Business News Round Up (04/02/2022)


A flicker of hope for Scottish retail footfall

Scottish footfall decreased by 16.2% in January, compared with two years earlier; a 6.6% improvement on December. The latest Scottish Retail Consortium (SRC) and Sensormatic IQ data also showed that shopping centre footfall fell by 36.6% in January across Scotland, down from a decline of 31.9% in December. In January, footfall in Glasgow decreased by 17.6% on a year-on-two-year basis – although again, this was a 4.2% improvement on December. SRC director David Lonsdale said: “Visits to Scotland’s retail destinations finally saw a slight improvement, with January showing the least-worst footfall figures witnessed since the onset of the Covid crisis 22 months ago. “Footfall was down by a sixth on pre-pandemic levels demonstrating there is still a long way to go before any return to normal trading.” He pointed out that the upturn wasn’t felt across all retail destinations though, with shopping centres faring particularly poorly in January. Lonsdale noted that shopping centres are often disproportionally geared towards fashion, which would have felt the impact of public health instructions to shun socialising.

https://www.insider.co.uk/news/flicker-hope-scottish-retail-footfall-26129021

Deals market bounces back, with second highest levels in a decade

The North West M&A market experienced the second highest deal volumes in the past decade. According to the Experian M&A Review 2021, a total of 883 transactions, worth a total of £22bn, were concluded. It represents a 23.5% increase on 2020’s 715 transactions, but also a three per cent improvement on the 2019 pre-pandemic figures. The data reveals that small deals were up by 20.6% from the previous year, while the mid-market returned a 15.4% increase. Large and mega deals made a return in 2021, with a 30% and 25% increase, respectively, showing renewed confidence in the market and the funds available for big ticket transactions. Also, the value of large transactions has increased for the North West by 64%, from £5.1bn to £8.3bn. The most popular deal type across the region was acquisitions, which numbered 580 transactions, compared with 422 in 2020. Experian says an interesting point is that there was a 220% increase in the volume of employee buyouts during the year, up from five to a total of 16, the majority of which were in the wholesale and professional services sectors.

UK to invest in 10 ‘space clusters’ to support industry’s growth

Hundreds of thousands of pounds are being invested in Britain’s so-called “space clusters” – areas of the country where the space industry is flourishing. Ten organisations across the UK have been given a boost, including in Cornwall, Scotland, and the West Midlands. The UK Space Agency said the cash would support new and growing companies; build on local expertise; and catalyse investment into the sector, which is now worth £16bn a year to the economy. More than £600,000 will go towards supporting activities that create jobs and growth, it said, including recruiting ‘”pace cluster managers”, to strengthen local space sector leadership groups, and developing new business opportunities.
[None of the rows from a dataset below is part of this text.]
Definition finished_status (s : Z) : bool := (s =? COMPLETED) || (s =? FAILED) || (s =? CANCELLED).
Definition is_done (t : TicketState) : bool := finished_status (status t).
Definition is_terminal (t : TicketState) : bool := closed t || finished_status (status t).

Definition with_status (s : Z) (e : option (Z * string)) (t : TicketState) : TicketState :=
  mkTicketState s e (closed t) (task t) (output t).

Definition ticket_task (t : TicketState) : dresult string :=
  if closed t then Err (Closed "ticket") else Ok (task t).

Definition cancel_pending (t : TicketState) : TicketState * Signal :=
  if status t =? PENDING then (with_status CANCELLED (error t) t, everyone) else (t, silent).

Definition cancel (t : TicketState) : TicketState * dresult bool * Signal :=
  if closed t then (t, Err (Closed "ticket"), silent)
  else if status t =? PENDING then (with_status CANCELLED (error t) t, Ok true, everyone)
  else (t, Ok false, silent).

Definition close (t : TicketState) : TicketState * Signal :=
  (mkTicketState (status t) (error t) true "" "", ticket_only).

Definition mark_running (t : TicketState) : TicketState * dresult unit :=
  if closed t || negb (status t =? PENDING) then (t, Err (Closed "ticket"))
  else (with_status RUNNING (error t) t, Ok tt).

Definition mark_completed (t : TicketState) : TicketState * Signal :=
  if status t =? RUNNING then (with_status COMPLETED (error t) t, everyone) else (t, silent).

Definition mark_failed (code : Z) (message : string) (t : TicketState) : TicketState * Signal :=
  if status t =? RUNNING then (with_status FAILED (Some (code, message)) t, everyone)
  else (t, silent).

Definition set_output (text : string) (t : TicketState) : TicketState * dresult unit :=
  let length := Z.of_nat (String.length text) in
  if output_max_bytes <? length then
    (t, Err (OutOfRange "output length in bytes" length 0 output_max_bytes))
  else (mkTicketState (status t) (error t) (closed t) (task t) text, Ok tt).

Definition take_output (t : TicketState) : TicketState * string :=
  (mkTicketState (status t) (error t) (closed t) (task t) "", output t).

Definition task_failed (e : option (Z * string)) : DispatchFailure :=
  let '(code, message) := default (1, "the task failed") e in TaskFailed code message.

(** The loop of [wait]: [None] while the ticket runs. *)
Definition wait_outcome (t : TicketState) : option (dresult unit) :=
  if closed t then Some (Err (Closed "ticket"))
  else if status t =? COMPLETED then Some (Ok tt)
  else if status t =? FAILED then Some (Err (task_failed (error t)))
  else if status t =? CANCELLED then Some (Err Cancelled)
  else None.

(** What any holder of a ticket may do with it. *)
Inductive TicketOp :=
| OpCancel | OpClose | OpComplete | OpFail (code : Z) (message : string)
| OpSetOutput (text : string) | OpTakeOutput.

Definition run_ticket (op : TicketOp) (t : TicketState) : TicketState * Signal :=
  match op with
  | OpCancel => let '(t, _, signal) := cancel t in (t, signal)
  | OpClose => close t
  | OpComplete => mark_completed t
  | OpFail code message => mark_failed code message t
  | OpSetOutput text => ((set_output text t).1, silent)
  | OpTakeOutput => ((take_output t).1, silent)
  end.

(** ** The queue *)

(** A worker thread: in [recv], holding a job it has not started, running its
    task, back from the task ([panicked] or not), or ended. *)
Inductive Worker :=
| Idle | Took (k : nat) | Running (k : nat) | Returned (k : nat) (panicked : bool) | Exited.

#[export] Instance Worker_eq_dec : EqDecision Worker.
Proof. solve_decision. Defined.

(** A thread inside a call that waits.  [join] holds the queue's lock from its
    check to its sleep; [close] checks under the lock, releases it, and takes
    it again to sleep. *)
Inductive Client :=
| JoinCheck (ms : Z) | JoinHeld (ms : Z) | JoinAsleep (ms : Z)
| WaitCheck (k : nat) (ms : Z) | WaitAsleep (k : nat) (ms : Z)
| CloseTake (ms : Z) | CloseCheck (ms : Z) | CloseDecide (ms : Z) | CloseAsleep (ms : Z)
| CloseWorkers (ms : Z).

(** Tickets are the positions of [objects]; the map of the queue names those it
    holds.  [channel] is the bounded queue of jobs, [sender] whether its sender
    is there; [workers] stands for the joined threads too. *)
Record Dispatch := mkDispatch {
  q_closed : bool;
  tickets : gmap Z nat;
  sender : bool;
  objects : list TicketState;
  channel : list nat;
  workers : list Worker;
  lock : option ThreadId;
  clients : gmap ThreadId Client;
}.

(** [Queue::new] *)
Definition queue_new (workers : Z) : dresult Dispatch :=
  n ← worker_count workers;
  Ok (mkDispatch false ∅ true [] [] (replicate (Z.to_nat n) Idle) None ∅).

Definition object_terminal (objects : list TicketState) (k : nat) : bool :=
  match objects !! k with Some t => is_terminal t | None => true end.

(** [tickets.retain(|_, ticket| !ticket.is_terminal())] *)
Definition retain_live (objects : list TicketState) (tickets : gmap Z nat) : gmap Z nat :=
  filter (fun p => object_terminal objects p.2 = false) tickets.

(** [next_ticket_id]: eight draws of the system's random numbers, [None] when
    the system has none. *)
Fixpoint next_ticket_id (tries : nat) (draws : nat → option Z) (tickets : gmap Z nat) : dresult Z :=
  match tries with
  | O => Err (Saturated pending_tickets_max)
  | S tries =>
      match draws tries with
      | None => Err (Unavailable "the system provides no entropy for ticket identifiers")
      | Some bytes =>
          let id := Z.max (Z.land bytes 0x7fffffff) 1 in
          match tickets !! id with
          | None => Ok id
          | Some _ => next_ticket_id tries draws tickets
          end
      end
  end.

Definition with_tickets (ts : gmap Z nat) (d : Dispatch) : Dispatch :=
  mkDispatch (q_closed d) ts (sender d) (objects d) (channel d) (workers d) (lock d) (clients d).
Definition with_objects (os : list TicketState) (d : Dispatch) : Dispatch :=
  mkDispatch (q_closed d) (tickets d) (sender d) os (channel d) (workers d) (lock d) (clients d).
Definition with_worker (i : nat) (w : Worker) (d : Dispatch) : Dispatch :=
  mkDispatch (q_closed d) (tickets d) (sender d) (objects d) (channel d) (<[i := w]> (workers d))
    (lock d) (clients d).
Definition with_channel (l : list nat) (d : Dispatch) : Dispatch :=
  mkDispatch (q_closed d) (tickets d) (sender d) (objects d) l (workers d) (lock d) (clients d).
Definition with_lock (l : option ThreadId) (d : Dispatch) : Dispatch :=
  mkDispatch (q_closed d) (tickets d) (sender d) (objects d) (channel d) (workers d) l (clients d).
Definition with_clients (cs : gmap ThreadId Client) (d : Dispatch) : Dispatch :=
  mkDispatch (q_closed d) (tickets d) (sender d) (objects d) (channel d) (workers d) (lock d) cs.

(** [queue.wake.notify_all()] *)
Definition wake_queue (c : Client) : Client :=
  match c with
  | JoinAsleep ms => JoinCheck ms
  | CloseAsleep ms => CloseCheck ms
  | c => c
  end.
Definition wake_ticket (k : nat) (c : Client) : Client :=
  match c with
  | WaitAsleep k' ms => if Nat.eqb k' k then WaitCheck k' ms else c
  | c => c
  end.
Definition notify (k : nat) (signal : Signal) (c : Client) : Client :=
  let c := if to_ticket signal then wake_ticket k c else c in
  if to_queue signal then wake_queue c else c.

(** The state after a ticket's critical section. *)
Definition put_ticket (k : nat) (t : TicketState) (signal : Signal) (d : Dispatch) : Dispatch :=
  with_clients (notify k signal <$> clients d) (with_objects (<[k := t]> (objects d)) d).

(** [submit_with], under the queue's lock: the new ticket. *)
Definition submit (draws : nat → option Z) (task : string) (d : Dispatch) : Dispatch * dresult nat :=
  if q_closed d then (d, Err (Closed "queue"))
  else
    let live := retain_live (objects d) (tickets d) in
    let d := with_tickets live d in
    if pending_tickets_max <=? Z.of_nat (size live) then (d, Err (Saturated pending_tickets_max))
    else match next_ticket_id 8 draws live with
         | Ok id =>
             let k := length (objects d) in
             let inserted := with_objects (objects d ++ [new_ticket task])%list (with_tickets (<[id := k]> live) d) in
             if negb (sender d) then (inserted, Err (Closed "queue"))
             else if pending_tickets_max <=? Z.of_nat (length (channel d)) then
               (d, Err (Saturated pending_tickets_max))
             else
               (with_clients (wake_queue <$> clients d) (with_channel (channel d ++ [k])%list inserted),
                Ok k)
         | Err e => (d, Err e)
         | Panic w => (d, Panic w)
         | Fuel => (d, Fuel)
         end.

(** The bounds and the worker check of [join] and [close]. *)
Definition start_queue_wait (is_worker : bool) (ms : Z) : dresult unit :=
  if is_worker then Err SelfWait else deadline ms.

Definition all_terminal (d : Dispatch) : bool :=
  forallb (fun p : Z * nat => object_terminal (objects d) p.2) (map_to_list (tickets d)).

(** The first critical section of [close]: every pending ticket of the queue is
    cancelled. *)
Definition cancel_object (os : list TicketState) (k : nat) : list TicketState :=
  match os !! k with Some t => <[k := (cancel_pending t).1]> os | None => os end.
Definition cancelled_now (os : list TicketState) (k : nat) : bool :=
  match os !! k with Some t => status t =? PENDING | None => false end.

Definition close_begin (d : Dispatch) : Dispatch :=
  let held := map snd (map_to_list (tickets d)) in
  let signals := List.filter (cancelled_now (objects d)) held in
  mkDispatch true (tickets d) (sender d) (fold_left cancel_object held (objects d)) (channel d)
    (workers d) (lock d)
    (fold_left (fun cs k => notify k everyone <$> cs) signals (clients d)).

Definition all_exited (d : Dispatch) : bool :=
  forallb (fun w => match w with Exited => true | _ => false end) (workers d).

(** ** Steps *)

Inductive Label :=
| LWorker (i : nat)
| LStart (i k : nat)
| LTicket (k : nat) (op : TicketOp)
| LSubmit (r : dresult nat)
| LClient (t : ThreadId)
| LReturn (t : ThreadId) (r : dresult unit)
| LWake (t : ThreadId).

Definition set_client (t : ThreadId) (c : Client) (d : Dispatch) : Dispatch :=
  with_clients (<[t := c]> (clients d)) d.
Definition end_client (t : ThreadId) (d : Dispatch) : Dispatch :=
  with_clients (delete t (clients d)) d.

(** What the worker does with a ticket whose task has come back. *)
Definition finish_job (panicked : bool) (t : TicketState) : TicketState * Signal :=
  if panicked then mark_failed 1 "dispatch task panicked" t
  else if status t =? RUNNING then mark_completed t else (t, silent).

Inductive worker_step : Dispatch → Label → Dispatch → Prop :=
| worker_take i k rest d :
    workers d !! i = Some Idle → channel d = k :: rest →
    worker_step d (LWorker i) (with_worker i (Took k) (with_channel rest d))
| worker_start i k t t' d :
    workers d !! i = Some (Took k) → objects d !! k = Some t → mark_running t = (t', Ok tt) →
    worker_step d (LStart i k) (with_worker i (Running k) (with_objects (<[k := t']> (objects d)) d))
| worker_drop i k t e d :
    workers d !! i = Some (Took k) → objects d !! k = Some t → mark_running t = (t, Err e) →
    worker_step d (LWorker i) (with_worker i Idle d)
| worker_return i k panicked d :
    workers d !! i = Some (Running k) →
    worker_step d (LWorker i) (with_worker i (Returned k panicked) d)
| worker_finish i k panicked t t' signal d :
    workers d !! i = Some (Returned k panicked) → objects d !! k = Some t →
    finish_job panicked t = (t', signal) →
    worker_step d (LWorker i) (with_worker i Idle (put_ticket k t' signal d))
| worker_exit i d :
    workers d !! i = Some Idle → channel d = [] → sender d = false →
    worker_step d (LWorker i) (with_worker i Exited d).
According to the UK Space Agency, each organisation will use the funding to support locally led space sector activities in their region, including business case development and evidence gathering for local authorities and economic development bodies.

https://www.business-live.co.uk/economic-development/uk-invest-10-space-clusters-22970017

Nine in 10 tradespeople forced to delay projects due to ongoing supplies shortage

Ongoing supplies shortage costing UK tradespeople over £3.5bn in lost earnings with the vast majority forced to delay projects or turn down work. Nine in 10 (87%) tradespeople are being forced to delay projects due to the ongoing supplies shortage, a new report reveals. The study by small business insurance provider Simply Business unveils the devastating impact of the supplies shortage, with over a quarter (27%) of tradespeople saying they’ve had no choice but to delay projects by a minimum of four-eight weeks.  Nearly one in five (16%) had had to delay projects by eight-12 weeks, and a further one in six (13%) have had to delay projects by three months or more. The supplies shortage, caused by a damaging combination of unprecedented demand, tighter restrictions on imports after Brexit, and rising costs of materials, has left tradespeople across the country facing a staggering £3.5bn loss. Costs are being passed down to the tradespeople and then ultimately the consumer.